[Opening Data section]

Lemma insert_run {E} s hash number parent_hash changes : overlay_inv s -> insertable s hash number changes ->
  (last_canonicalized s = None -> adjacent s number) ->
  exists s' r, insert (E := E) hash number parent_hash changes s = (s', r) /\ overlay_inv s' /\
    ((exists e, r = Err e /\ s' = s) \/
     (exists c0 c i o, r = Ok c /\ overlay_commit c0 /\ inserted_one (front_of s) s hash number parent_hash changes c0 c s' i o /\
        (last_canonicalized s' = last_canonicalized s /\ c0 = dflt \/ levels s = [] /\ last_canonicalized s = None /\ 0 < number) /\
        (forall h n, last_canonicalized s = Some (h, n) -> adjacent s number /\ (number = n + 1 -> parent_hash = h)))).
Proof.
  intros Hinv Hins Hadj. pose proof (oi_numbered _ Hinv) as Hn. pose proof Hins as (_ & _ & _ & _ & _ & Hnumber).
  unfold insert. erewrite bind_Ok by reflexivity. unfold front_block_number, numbered, front_of in *.
  destruct (last_canonicalized s) as [[h n]|] eqn:Hlast.
  - rewrite uadd_ok by (unfold is_u; lia). erewrite bind_Ok by reflexivity.
    rewrite (bool_decide_eq_false_2 (Some (h, n) = None)), andb_false_r by done. rewrite bool_decide_eq_true_2 by done. simpl.
    destruct (check_insert_run (E := E) s number parent_hash h n Hlast) as [[e He]|(Hck & Had & Hpar)]; [by unfold numbered; rewrite Hlast|lia| |].
    + exists s, (Err e). split_and!; [|done|left; eauto]. rewrite He. done.
    + rewrite Hck. erewrite bind_Ok by reflexivity. unfold adjacent in Had. rewrite Hlast in Had.
      destruct (insert_from (E := E) (n + 1) hash number parent_hash changes dflt s) as (s' & r & Hrun & Hs' & Hr);
        try done; [lia|lia|right; lia| |].
      { unfold numbered. simpl. rewrite Hlast, length_app. simpl. intros [Hnil|Heq]; [rewrite Hnil; simpl|]; lia. }
      exists s', r. split_and!; try done. destruct Hr as [(e & -> & -> & _)|(c & i & o & -> & Hone & Hl')]; [left; eauto|right].
      exists dflt, c, i, o. split_and!; try done; [left; split; congruence|]. intros h' n' [= <- <-]. split; [|done]. unfold adjacent. by rewrite Hlast.
  - erewrite bind_Ok by reflexivity. specialize (Hadj eq_refl). unfold adjacent in Hadj. rewrite Hlast in Hadj.
    rewrite (bool_decide_eq_true_2 (None = None)), andb_true_r by done. rewrite (bool_decide_eq_false_2 (is_Some _)) by (by intros []).
    destruct ((length (levels s) =? 0)%nat && (0 <? number)) eqn:Hfirst.
    + apply andb_true_iff in Hfirst as [Hlen%Nat.eqb_eq Hpos%Z.ltb_lt]. apply nil_length_inv in Hlen.
      erewrite bind_Ok by reflexivity. set (t := set_last (Some (parent_hash, number - 1)) s).
      destruct (insert_from (E := E) 0 hash number parent_hash changes
        (push_meta (to_meta_key LAST_CANONICAL tt) (encode (parent_hash, number - 1)) dflt) t) as (s' & r & Hrun & Hs' & Hr); try done.
      * destruct Hinv as [Hh Hok Hchain _]. constructor; try done; [by destruct Hh; constructor|].
        unfold numbered, t. simpl. rewrite Hlen. simpl. lia.
      * simpl. lia.
      * by left.
      * unfold numbered, t. simpl. rewrite Hlen. simpl. lia.
      * exists s', r. split_and!; try done. destruct Hr as [(e & _ & _ & Hne)|(c & i & o & -> & Hone & Hl')]; [done|right].
        eexists _, c, i, o. split_and!; [done| |destruct Hone; by constructor|by right|done].
        apply overlay_commit_push; [by left|apply overlay_commit_dflt].
    + erewrite bind_Ok by reflexivity.
      destruct (insert_from (E := E) 0 hash number parent_hash changes dflt s) as (s' & r & Hrun & Hs' & Hr); try done; [lia| | |].
      * destruct Hadj; [by left|right; lia].
      * unfold numbered. simpl. rewrite Hlast, length_app. simpl. intros [Hnil|Heq]; [rewrite Hnil; simpl|]; lia.
      * exists s', r. split_and!; try done. destruct Hr as [(e & -> & -> & _)|(c & i & o & -> & Hone & Hl')]; [left; eauto|right].
        exists dflt, c, i, o. split_and!; try done. left. split; congruence.
Qed.
End overlay_invariant.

[Closing Data section]

Problem description: Go through the records above and set each one down exactly, please.

Output for this task:
Lemma insert_run {E} s hash number parent_hash changes : overlay_inv s -> insertable s hash number changes ->
  (last_canonicalized s = None -> adjacent s number) ->
  exists s' r, insert (E := E) hash number parent_hash changes s = (s', r) /\ overlay_inv s' /\
    ((exists e, r = Err e /\ s' = s) \/
     (exists c0 c i o, r = Ok c /\ overlay_commit c0 /\ inserted_one (front_of s) s hash number parent_hash changes c0 c s' i o /\
        (last_canonicalized s' = last_canonicalized s /\ c0 = dflt \/ levels s = [] /\ last_canonicalized s = None /\ 0 < number) /\
        (forall h n, last_canonicalized s = Some (h, n) -> adjacent s number /\ (number = n + 1 -> parent_hash = h)))).
Proof.
  intros Hinv Hins Hadj. pose proof (oi_numbered _ Hinv) as Hn. pose proof Hins as (_ & _ & _ & _ & _ & Hnumber).
  unfold insert. erewrite bind_Ok by reflexivity. unfold front_block_number, numbered, front_of in *.
  destruct (last_canonicalized s) as [[h n]|] eqn:Hlast.
  - rewrite uadd_ok by (unfold is_u; lia). erewrite bind_Ok by reflexivity.
    rewrite (bool_decide_eq_false_2 (Some (h, n) = None)), andb_false_r by done. rewrite bool_decide_eq_true_2 by done. simpl.
    destruct (check_insert_run (E := E) s number parent_hash h n Hlast) as [[e He]|(Hck & Had & Hpar)]; [by unfold numbered; rewrite Hlast|lia| |].
    + exists s, (Err e). split_and!; [|done|left; eauto]. rewrite He. done.
    + rewrite Hck. erewrite bind_Ok by reflexivity. unfold adjacent in Had. rewrite Hlast in Had.
      destruct (insert_from (E := E) (n + 1) hash number parent_hash changes dflt s) as (s' & r & Hrun & Hs' & Hr);
        try done; [lia|lia|right; lia| |].
      { unfold numbered. simpl. rewrite Hlast, length_app. simpl. intros [Hnil|Heq]; [rewrite Hnil; simpl|]; lia. }
      exists s', r. split_and!; try done. destruct Hr as [(e & -> & -> & _)|(c & i & o & -> & Hone & Hl')]; [left; eauto|right].
      exists dflt, c, i, o. split_and!; try done; [left; split; congruence|]. intros h' n' [= <- <-]. split; [|done]. unfold adjacent. by rewrite Hlast.
  - erewrite bind_Ok by reflexivity. specialize (Hadj eq_refl). unfold adjacent in Hadj. rewrite Hlast in Hadj.
    rewrite (bool_decide_eq_true_2 (None = None)), andb_true_r by done. rewrite (bool_decide_eq_false_2 (is_Some _)) by (by intros []).
    destruct ((length (levels s) =? 0)%nat && (0 <? number)) eqn:Hfirst.
    + apply andb_true_iff in Hfirst as [Hlen%Nat.eqb_eq Hpos%Z.ltb_lt]. apply nil_length_inv in Hlen.
      erewrite bind_Ok by reflexivity. set (t := set_last (Some (parent_hash, number - 1)) s).
      destruct (insert_from (E := E) 0 hash number parent_hash changes
        (push_meta (to_meta_key LAST_CANONICAL tt) (encode (parent_hash, number - 1)) dflt) t) as (s' & r & Hrun & Hs' & Hr); try done.
      * destruct Hinv as [Hh Hok Hchain _]. constructor; try done; [by destruct Hh; constructor|].
        unfold numbered, t. simpl. rewrite Hlen. simpl. lia.
      * simpl. lia.
      * by left.
      * unfold numbered, t. simpl. rewrite Hlen. simpl. lia.
      * exists s', r. split_and!; try done. destruct Hr as [(e & _ & _ & Hne)|(c & i & o & -> & Hone & Hl')]; [done|right].
        eexists _, c, i, o. split_and!; [done| |destruct Hone; by constructor|by right|done].
        apply overlay_commit_push; [by left|apply overlay_commit_dflt].
    + erewrite bind_Ok by reflexivity.
      destruct (insert_from (E := E) 0 hash number parent_hash changes dflt s) as (s' & r & Hrun & Hs' & Hr); try done; [lia| | |].
      * destruct Hadj; [by left|right; lia].
      * unfold numbered. simpl. rewrite Hlast, length_app. simpl. intros [Hnil|Heq]; [rewrite Hnil; simpl|]; lia.
      * exists s', r. split_and!; try done. destruct Hr as [(e & -> & -> & _)|(c & i & o & -> & Hone & Hl')]; [left; eauto|right].
        exists dflt, c, i, o. split_and!; try done. left. split; congruence.
Qed.
End overlay_invariant.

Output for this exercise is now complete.